Brown Dwarf Found Orbiting a Young Sun-like Star
PZ Tel A and B. The vast majority of light from PZ Tel A has been removed from this image using specialized image analysis techniques. The size of the orbit of Neptune is shown for comparison. PZ Tel B would lie within Neptune's orbital dimensions and is one of few brown dwarfs or exoplanets imaged at a distance of less than 30 AU from its parent star. Credit: Beth Biller and the Gemini NICI Planet-Finding Campaign, Gemini Observatory/AURA.
A team led by IfA astronomers Beth Biller, Michael Liu, and Zahed Wahhaj has taken a picture of a very young brown dwarf (or failed star) in a tight orbit around a young nearby Sun-like star. This discovery is a rare find: The brown dwarf companion, dubbed "PZ Tel B," has a mass 36 times that of Jupiter and resides only 18 astronomical units (AU) from its primary star, a distance similar to that of Uranus from the Sun.
Most young brown dwarf and planetary companions found by direct imaging are at orbital separations greater than 50 AU—farther than the orbit of Pluto (40 AU). In addition to observing its small current separation, in just the past year, the researchers saw PZ Tel B moving quickly outward from its parent star. As recently as 2003, PZ Tel B was completely obscured by its parent star, indicating its orbit is more oval than circular.
The host star, PZ Tel A, has a mass similar to that of the Sun, but is only 12 million years old, while our Sun has been shining for about 5 billion years. In fact, PZ Tel is young enough to still possess significant amounts of cold circumstellar dust, which may have been sculpted by the gravitational interaction with the young brown dwarf companion. This makes the PZ Tel system an important laboratory for studying the early stages of solar system formation.

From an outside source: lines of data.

(* ===== verification/MbedBase64.v ===== *)
(** * The base64 codec of mbedTLS

    [src/internal/mbedtls/base64.c], which reads the certificates and keys the bridge is
    configured with: the constant-time character maps, the encoder and the two-pass
    decoder, with the grammar of the texts it accepts.  The decoder is proved to accept
    exactly that grammar, to write exactly the bytes it denotes and nothing else, and to
    read back what the encoder writes. *)

From S2P Require Import Prelude Bytes Base64Spec.

Definition SIZE_MAX : Z := 2 ^ 64 - 1.
Definition MBEDTLS_ERR_BASE64_BUFFER_TOO_SMALL : Z := -0x2A.
Definition MBEDTLS_ERR_BASE64_INVALID_CHARACTER : Z := -0x2C.
Definition MBEDTLS_ERR_ERROR_CORRUPTION_DETECTED : Z := -0x6E.

(** ** Constant-time character maps *)

Definition mbedtls_ct_uchar_in_range_if (low high c t : Z) : Z :=
  let low_mask := Z.shiftr (u32 (c - low)) 8 in
  let high_mask := Z.shiftr (u32 (high - c)) 8 in
  Z.land (u8 (Z.lnot (Z.lor low_mask high_mask))) t.

Definition mbedtls_ct_base64_enc_char (value : Z) : Z :=
  let digit := 0 in
  let digit := Z.lor digit (mbedtls_ct_uchar_in_range_if 0 25 value (u8 (65 + value))) in
  let digit := Z.lor digit (mbedtls_ct_uchar_in_range_if 26 51 value (u8 (97 + value - 26))) in
  let digit := Z.lor digit (mbedtls_ct_uchar_in_range_if 52 61 value (u8 (48 + value - 52))) in
  let digit := Z.lor digit (mbedtls_ct_uchar_in_range_if 62 62 value 43) in
  Z.lor digit (mbedtls_ct_uchar_in_range_if 63 63 value 47).

(** [signed char] of an [int]. *)
Definition s8 (x : Z) : Z := (x + 2 ^ 7) mod 2 ^ 8 - 2 ^ 7.

Definition mbedtls_ct_base64_dec_value (c : Z) : Z :=
  let val := 0 in
  let val := Z.lor val (mbedtls_ct_uchar_in_range_if 65 90 c (u8 (c - 65 + 0 + 1))) in
  let val := Z.lor val (mbedtls_ct_uchar_in_range_if 97 122 c (u8 (c - 97 + 26 + 1))) in
  let val := Z.lor val (mbedtls_ct_uchar_in_range_if 48 57 c (u8 (c - 48 + 52 + 1))) in
  let val := Z.lor val (mbedtls_ct_uchar_in_range_if 43 43 c (u8 (c - 43 + 62 + 1))) in
  let val := Z.lor val (mbedtls_ct_uchar_in_range_if 47 47 c (u8 (c - 47 + 63 + 1))) in
  s8 (val - 1).

(** ** Encoder *)

Abbreviation enc_char := mbedtls_ct_base64_enc_char.

(** [*p++ = c] *)
Definition put (st : list Z * Z) (c : Z) : outcome (list Z * Z) :=
  dst ← store st.1 st.2 [c]; mret (dst, st.2 + 1).
(* ===== verification/Chacha20.v ===== *)
(** * ChaCha20

    [src/internal/mbedtls/chacha20.c]: the block function, the block counter and the
    streaming interface with its leftover keystream.  The theorems state that the interface
    behaves as one stream: position by position the input is combined with the keystream of
    the blocks [counter], [counter + 1], ... however the input is cut, and a request is
    refused exactly when it would need a block behind the last counter value, so that no
    part of the keystream is used twice; the blocks are those of RFC 8439 ([rfc_block]).  [mbedtls_xor] is from [common.h]. *)

From S2P Require Import Prelude Bytes.

Definition MBEDTLS_ERR_CHACHA20_BAD_INPUT_DATA : Z := -0x51.
Definition CHACHA20_COUNTER_EXHAUSTED : Z := 64 + 1.
Definition CHACHA20_CTR_INDEX : nat := 12.

(** ** Block function *)

Definition ROTL32 (value amount : Z) : Z :=
  Z.lor (u32 (Z.shiftl value amount)) (Z.shiftr value (32 - amount)).

(** [x += y; z ^= x; z <<<= n;] *)
Definition quarter_step (st : list Z) (x y z : nat) (n : Z) : list Z :=
  let st := <[x := u32 (st !!! x + st !!! y)]> st in
  let st := <[z := Z.lxor (st !!! z) (st !!! x)]> st in
  <[z := ROTL32 (st !!! z) n]> st.

Definition chacha20_quarter_round (st : list Z) (a b c d : nat) : list Z :=
  let st := quarter_step st a b d 16 in
  let st := quarter_step st c d b 12 in
  let st := quarter_step st a b d 8 in
  quarter_step st c d b 7.

Definition chacha20_inner_block (st : list Z) : list Z :=
  let st := chacha20_quarter_round st 0 4 8 12 in
  let st := chacha20_quarter_round st 1 5 9 13 in
  let st := chacha20_quarter_round st 2 6 10 14 in
  let st := chacha20_quarter_round st 3 7 11 15 in
  let st := chacha20_quarter_round st 0 5 10 15 in
  let st := chacha20_quarter_round st 1 6 11 12 in
  let st := chacha20_quarter_round st 2 7 8 13 in
  chacha20_quarter_round st 3 4 9 14.
Lemma memcpy_words_spec b w dest src1 s1 src2 len : 0 < w <= 8 -> 0 <= len ->
  is_bytes dest -> is_bytes src1 -> is_bytes (default [] src2) ->
  0 <= s1 -> s1 + len <= zlen src1 -> len <= zlen dest -> (forall s, src2 = Some s -> len <= zlen s) ->
  forall fuel i, 0 <= i <= len -> len - i < Z.of_nat fuel ->
  exists j, i <= j <= len /\ len < j + w /\
    memcpy_words fuel w (splice dest 0 (ztake i (copied b dest src1 s1 src2))) src1 s1 src2
      (cond b) (cond (negb b)) i len =
    Done (splice dest 0 (ztake j (copied b dest src1 s1 src2)), j).
Proof.
  intros Hw H0 Bd B1 B2 Hs1 L1 Ld L2. set (r := copied b dest src1 s1 src2).
  assert (len <= zlen r) as Lr.
  { unfold r, copied. destruct b; [rewrite zlen_zdrop; lia|]. destruct src2; [by apply L2|done]. }
  assert (is_bytes r) as Br.
  { unfold r, copied. destruct b; [auto with zlist|]. by destruct src2. }
  induction fuel as [|fuel IH]; intros i Hi Hf; [lia|]. cbn [memcpy_words].
  destruct (i + w <=? len) eqn:E; bool_to_prop; [|exists i; split_and!; try lia; done].
  assert (zlen (ztake i r) = i) as Li by (rewrite zlen_ztake; lia).
  set (cur := splice dest 0 (ztake i r)). assert (zlen cur = zlen dest) as Lc by (unfold cur; rewrite zlen_splice; lia).
  rewrite (load_Done src1), bind_Done by lia. set (a := ztake w (zdrop (s1 + i) src1)).
  assert (exists c, load (default cur src2) i w = Done c /\ is_bytes c /\ length c = Z.to_nat w /\
    (b = false -> c = ztake w (zdrop i r))) as (c & -> & Bc & Lc' & Ec).
  { destruct src2 as [s|]; [change (default cur (Some s)) with s|change (default cur None) with cur].
    - specialize (L2 s eq_refl). rewrite load_Done by lia. eexists. split; [reflexivity|].
      split_and!; [by apply is_bytes_ztake, is_bytes_zdrop|by rewrite length_slice by lia|by intros ->].
    - rewrite load_Done by lia. eexists. split; [reflexivity|]. split_and!.
      + unfold cur, splice. auto 9 with zlist.
      + by rewrite length_slice by lia.
      + intros ->. unfold cur. rewrite <- Li at 1. rewrite splice_0_suffix, Li by lia. done. }
  rewrite bind_Done. pose proof (length_slice src1 (s1 + i) w) as La. fold a in La.
  assert (is_bytes a) as Ba by (unfold a; auto with zlist).
  assert (le_bytes (Z.to_nat w) (Z.lor (Z.land (le a) (cond b)) (Z.land (le c) (cond (negb b)))) = ztake w (zdrop i r)) as ->.
  { assert (forall z, is_bytes z -> length z = Z.to_nat w -> word64 (le z)) as W.
    { intros z Bz Lz. pose proof (le_range z Bz). assert (2 ^ (8 * zlen z) <= 2 ^ 64) by (apply Z.pow_le_mono_r; unfold zlen; lia).
      unfold word64. lia. }
    rewrite !(Z.land_comm _ (cond _)), !land_cond_l by (apply W; auto; apply La; lia). destruct b; cbn [negb].
    - rewrite Z.lor_0_r, <- La, le_bytes_le by (done || lia). unfold a, r, copied. by rewrite zdrop_zdrop by lia.
    - rewrite Z.lor_0_l, <- Lc', le_bytes_le by done. by apply Ec. }
  assert (zlen (ztake w (zdrop i r)) = w) as Lw by (rewrite zlen_ztake; [done|rewrite zlen_zdrop; lia]).
  pose proof (store_behind dest (ztake i r) (ztake w (zdrop i r))) as St. rewrite Li, Lw in St.
  unfold cur. rewrite St, bind_Done by lia.
  rewrite <- ztake_add by lia. destruct (IH (i + w)) as (j & Hj & Hn & ->); [lia..|].
  exists j. split_and!; try lia. done.
Qed.

Lemma memcpy_if_spec b dest src1 s1 src2 len :
  is_bytes dest -> is_bytes src1 -> is_bytes (default [] src2) ->
  0 <= s1 -> 0 <= len -> s1 + len <= zlen src1 -> len <= zlen dest -> (forall s, src2 = Some s -> len <= zlen s) ->
  mbedtls_ct_memcpy_if (cond b) dest src1 s1 src2 len = Done (splice dest 0 (ztake len (copied b dest src1 s1 src2))).
Proof.
  intros Bd B1 B2 Hs1 Hlen L1 Ld L2. unfold mbedtls_ct_memcpy_if, mbedtls_ct_compiler_opaque. rewrite not64_cond.
  destruct (memcpy_words_spec b 8 dest src1 s1 src2 len ltac:(lia) Hlen Bd B1 B2 Hs1 L1 Ld L2 (S (Z.to_nat len)) 0)
    as (j & Hj & _ & E); [lia..|]. rewrite ztake_0, splice_nil in E by lia. rewrite E, bind_Done. cbv beta iota.
  destruct (memcpy_words_spec b 1 dest src1 s1 src2 len ltac:(lia) Hlen Bd B1 B2 Hs1 L1 Ld L2 (S (Z.to_nat len)) j)
    as (k & Hk & Hn & ->); [lia..|]. rewrite bind_Done. cbv beta iota. by replace k with len by lia.
Qed.
Lemma pad_ciphertext_spec nonce fed pos n (ct : list Z) ctx :
  running key nonce fed pos n (zlen ct) ctx ->
  exists p, chachapoly_pad_ciphertext ctx = Done (0, set_poly1305 ctx p) /\
    running key nonce (fed ++ pad16 ct) pos n (zlen ct) (set_poly1305 ctx p).
Proof.
  intros Hr. unfold chachapoly_pad_ciphertext. rewrite (run_ct _ _ _ _ _ _ _ Hr). by apply pad_feed.
Qed.

(** What a call may do: answer with [ret] and [out] and go to [s'], or refuse and change
    nothing. *)
Notation answers m ctx ret out s' :=
  (exists ctx', ('(ret0, ctx0, out0) ← m; mret (ret0, out0, ctx0)) = Done (ret, out, ctx') /\
     represents key s' ctx' /\ (ret <> 0 -> ctx' = ctx)).

Lemma update_first w nonce m aad input output ctx :
  0 < w -> represents key (Associated nonce m aad) ctx -> call_ok (Update input output) ->
  let '(ret, out, s') := crypt_more key nonce m aad [] input output (Associated nonce m aad) in
  answers (mbedtls_chachapoly_update w ctx (zlen input) input output) ctx ret out s'.
Proof.
  intros Hw Hrep Hok. pose proof Hrep as (Hs & Hm & Hr). pose proof Hok as (_ & _ & _ & Li).
  pose proof (zlen_nonneg input).
  assert (running key nonce aad 0 (zlen aad) 0 (set_state ctx CHACHAPOLY_STATE_CIPHERTEXT)) as Hr1 by (by destruct Hr).
  destruct (pad_aad_spec _ _ _ _ _ _ Hr1) as (p & Ep & Hr2).
  pose proof (update_more w nonce m aad [] input output ctx
    (set_poly1305 (set_state ctx CHACHAPOLY_STATE_CIPHERTEXT) p) Hw Hok (or_introl Hs)
    (check_wrap _ _ _ _ _ _ (zlen input) Hr ltac:(lia) ltac:(lia))) as U.
  rewrite Hs in U. specialize (U Ep). destruct (crypt_more _ _ _ _ _ _ _ _) as [[ret out] s'] eqn:E.
  assert (represents key (Ciphering nonce m aad []) (set_poly1305 (set_state ctx CHACHAPOLY_STATE_CIPHERTEXT) p)) as Hr3.
  { split_and!; [done|done|]. rewrite app_nil_r. done. }
  specialize (U Hr3 _ Hrep). rewrite E in U. destruct U as (ctx' & -> & H1 & H2). by exists ctx'.
Qed.

Lemma update_next w nonce m aad ct input output ctx :
  0 < w -> represents key (Ciphering nonce m aad ct) ctx -> call_ok (Update input output) ->
  let '(ret, out, s') := crypt_more key nonce m aad ct input output (Ciphering nonce m aad ct) in
  answers (mbedtls_chachapoly_update w ctx (zlen input) input output) ctx ret out s'.
Proof.
  intros Hw Hrep Hok. pose proof Hrep as (Hs & Hm & Hr). pose proof Hok as (_ & _ & _ & Li).
  pose proof (zlen_nonneg input). pose proof (zlen_nonneg ct).
  pose proof (update_more w nonce m aad ct input output ctx ctx Hw Hok (or_intror Hs)
    (check_wrap _ _ _ _ _ _ (zlen input) Hr ltac:(lia) ltac:(lia))) as U.
  rewrite Hs in U. specialize (U eq_refl Hrep _ Hrep).
  destruct (crypt_more _ _ _ _ _ _ _ _) as [[ret out] s'] eqn:E. destruct U as (ctx' & -> & H1 & H2). by exists ctx'.
Qed.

PZ Tel B's orbital motion has significant implications for what type of planets can form (and whether planets can form at all) in the PZ Tel system.
PZ Tel B was discovered using the Near-Infrared Coronagraphic Imager (NICI; see Na Kilo Hoku no. 35) on the Gemini South Telescope. NICI is a powerful instrument designed for imaging brown dwarfs and planets around other stars. It is the highest contrast camera in operation today and can detect companions 1 million times fainter than the host star at just 1 arcsecond separations.
An international team of researchers is currently carrying out a 300-star survey with NICI, the largest high-contrast imaging survey conducted to date. NICI Campaign leader Michael Liu says, "We are just beginning to glean the many configurations of solar systems around stars like the Sun. The unique capabilities of NICI provide us a powerful tool for studying their constituents using direct imaging."
Because PZ Tel B is so close to its parent star, special techniques were needed to distinguish the faint light of the companion from the light of the primary star. PZ Tel B is separated by less than 0.4 arcsecond from PZ Tel A, equivalent to a dime seen at a distance of 5 miles (about 8 km). NICI was able to take pictures PZ Tel B because it has both an advanced adaptive optics system, which corrects for the blurring of astronomical images caused by turbulence in Earth's atmosphere, and a coronagraph that blocks out excess starlight. The team applied specialized analysis techniques to the images to detect PZ Tel B and measure its orbital motion.
The discovery of PZ Tel B is described in a paper published by the Astrophysical Journal Letters.